### Activity:
Look through the entries below and say how many lines contain the string "simpl". Give the number only.

### Data:
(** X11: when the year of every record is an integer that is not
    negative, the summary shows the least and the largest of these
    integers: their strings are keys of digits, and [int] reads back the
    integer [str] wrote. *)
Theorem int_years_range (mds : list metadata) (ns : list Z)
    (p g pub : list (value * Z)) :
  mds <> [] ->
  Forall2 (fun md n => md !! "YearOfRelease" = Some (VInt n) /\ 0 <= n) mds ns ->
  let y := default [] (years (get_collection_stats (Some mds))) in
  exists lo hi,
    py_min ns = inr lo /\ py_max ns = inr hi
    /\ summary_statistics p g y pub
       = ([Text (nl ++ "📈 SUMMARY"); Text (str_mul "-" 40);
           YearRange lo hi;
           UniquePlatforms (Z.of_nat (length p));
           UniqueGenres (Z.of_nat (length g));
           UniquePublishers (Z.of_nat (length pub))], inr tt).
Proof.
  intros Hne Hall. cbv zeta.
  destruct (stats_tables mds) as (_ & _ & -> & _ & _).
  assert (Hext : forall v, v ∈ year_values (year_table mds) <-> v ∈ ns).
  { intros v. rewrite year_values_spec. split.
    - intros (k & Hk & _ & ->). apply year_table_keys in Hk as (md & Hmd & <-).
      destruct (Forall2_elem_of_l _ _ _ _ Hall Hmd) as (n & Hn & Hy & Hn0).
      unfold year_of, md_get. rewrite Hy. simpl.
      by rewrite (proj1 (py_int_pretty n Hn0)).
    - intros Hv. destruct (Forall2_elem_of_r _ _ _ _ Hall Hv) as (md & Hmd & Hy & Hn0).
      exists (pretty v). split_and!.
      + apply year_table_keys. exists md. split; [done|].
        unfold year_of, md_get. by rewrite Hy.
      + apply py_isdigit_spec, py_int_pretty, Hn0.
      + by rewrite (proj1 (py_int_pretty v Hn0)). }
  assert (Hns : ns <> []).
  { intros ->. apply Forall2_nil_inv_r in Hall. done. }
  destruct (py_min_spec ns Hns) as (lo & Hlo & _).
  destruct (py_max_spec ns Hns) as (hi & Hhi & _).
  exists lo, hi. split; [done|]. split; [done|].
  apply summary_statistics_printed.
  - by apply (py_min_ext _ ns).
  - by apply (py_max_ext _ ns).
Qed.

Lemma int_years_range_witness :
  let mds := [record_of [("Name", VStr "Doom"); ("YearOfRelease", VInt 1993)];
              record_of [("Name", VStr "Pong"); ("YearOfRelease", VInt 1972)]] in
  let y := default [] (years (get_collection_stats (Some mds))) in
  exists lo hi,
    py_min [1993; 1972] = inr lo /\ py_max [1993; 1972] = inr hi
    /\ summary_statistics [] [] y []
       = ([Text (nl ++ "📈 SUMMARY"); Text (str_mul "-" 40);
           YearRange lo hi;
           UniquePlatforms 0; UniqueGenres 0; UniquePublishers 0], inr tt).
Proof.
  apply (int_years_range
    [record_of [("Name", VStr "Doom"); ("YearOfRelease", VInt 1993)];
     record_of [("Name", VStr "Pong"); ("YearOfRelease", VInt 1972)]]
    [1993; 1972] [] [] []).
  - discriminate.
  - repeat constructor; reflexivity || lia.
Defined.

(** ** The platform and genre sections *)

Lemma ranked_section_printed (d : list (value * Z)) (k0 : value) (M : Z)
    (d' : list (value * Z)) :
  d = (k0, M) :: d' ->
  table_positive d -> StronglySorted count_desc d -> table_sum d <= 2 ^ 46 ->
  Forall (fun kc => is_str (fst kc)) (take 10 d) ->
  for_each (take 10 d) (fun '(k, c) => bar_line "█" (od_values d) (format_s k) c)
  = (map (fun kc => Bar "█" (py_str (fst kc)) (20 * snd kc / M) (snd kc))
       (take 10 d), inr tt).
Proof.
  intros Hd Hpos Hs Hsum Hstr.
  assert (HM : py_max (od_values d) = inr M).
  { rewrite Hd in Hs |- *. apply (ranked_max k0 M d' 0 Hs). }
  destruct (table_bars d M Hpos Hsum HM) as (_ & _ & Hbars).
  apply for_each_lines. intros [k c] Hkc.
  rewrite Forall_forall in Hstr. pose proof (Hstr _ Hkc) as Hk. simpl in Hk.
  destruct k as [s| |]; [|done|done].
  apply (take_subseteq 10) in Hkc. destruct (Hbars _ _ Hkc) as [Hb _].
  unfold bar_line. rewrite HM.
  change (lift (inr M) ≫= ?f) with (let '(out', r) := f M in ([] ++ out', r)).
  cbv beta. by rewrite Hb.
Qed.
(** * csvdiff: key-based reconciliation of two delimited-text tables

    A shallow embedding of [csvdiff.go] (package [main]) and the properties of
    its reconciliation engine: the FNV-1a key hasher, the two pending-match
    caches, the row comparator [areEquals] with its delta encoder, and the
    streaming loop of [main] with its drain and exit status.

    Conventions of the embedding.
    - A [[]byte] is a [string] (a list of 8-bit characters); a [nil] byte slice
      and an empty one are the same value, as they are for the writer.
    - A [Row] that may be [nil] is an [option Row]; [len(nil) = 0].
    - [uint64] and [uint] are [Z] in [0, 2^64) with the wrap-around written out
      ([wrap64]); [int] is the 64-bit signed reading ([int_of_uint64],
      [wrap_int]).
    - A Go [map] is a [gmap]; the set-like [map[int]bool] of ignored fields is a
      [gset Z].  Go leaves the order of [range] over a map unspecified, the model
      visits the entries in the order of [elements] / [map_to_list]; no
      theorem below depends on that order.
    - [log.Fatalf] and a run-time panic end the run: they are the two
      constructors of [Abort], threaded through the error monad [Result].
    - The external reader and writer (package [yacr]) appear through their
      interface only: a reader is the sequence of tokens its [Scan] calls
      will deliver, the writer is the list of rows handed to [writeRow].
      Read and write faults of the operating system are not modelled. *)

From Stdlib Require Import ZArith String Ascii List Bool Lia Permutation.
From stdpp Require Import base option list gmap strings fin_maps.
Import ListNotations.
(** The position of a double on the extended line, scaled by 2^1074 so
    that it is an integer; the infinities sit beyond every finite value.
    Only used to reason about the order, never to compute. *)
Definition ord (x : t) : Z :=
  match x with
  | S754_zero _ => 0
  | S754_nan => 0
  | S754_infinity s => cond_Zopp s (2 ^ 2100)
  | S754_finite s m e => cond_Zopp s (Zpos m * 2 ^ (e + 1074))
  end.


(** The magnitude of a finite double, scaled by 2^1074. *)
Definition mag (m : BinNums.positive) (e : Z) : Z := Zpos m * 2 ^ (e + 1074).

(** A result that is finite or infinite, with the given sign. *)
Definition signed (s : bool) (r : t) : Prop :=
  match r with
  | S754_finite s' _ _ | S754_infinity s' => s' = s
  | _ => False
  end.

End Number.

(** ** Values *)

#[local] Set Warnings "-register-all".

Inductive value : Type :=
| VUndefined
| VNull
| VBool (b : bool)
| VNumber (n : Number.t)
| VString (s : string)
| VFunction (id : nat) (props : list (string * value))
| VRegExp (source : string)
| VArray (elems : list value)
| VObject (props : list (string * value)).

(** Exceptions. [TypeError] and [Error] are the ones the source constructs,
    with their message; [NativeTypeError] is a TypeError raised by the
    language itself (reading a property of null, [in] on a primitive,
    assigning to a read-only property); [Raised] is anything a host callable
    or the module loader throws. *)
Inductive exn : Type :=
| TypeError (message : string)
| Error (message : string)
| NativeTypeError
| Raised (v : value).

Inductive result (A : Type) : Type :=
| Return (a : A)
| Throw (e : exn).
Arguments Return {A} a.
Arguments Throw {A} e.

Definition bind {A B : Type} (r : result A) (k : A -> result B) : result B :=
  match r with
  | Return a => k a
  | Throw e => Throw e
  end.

### Completed exercise:
2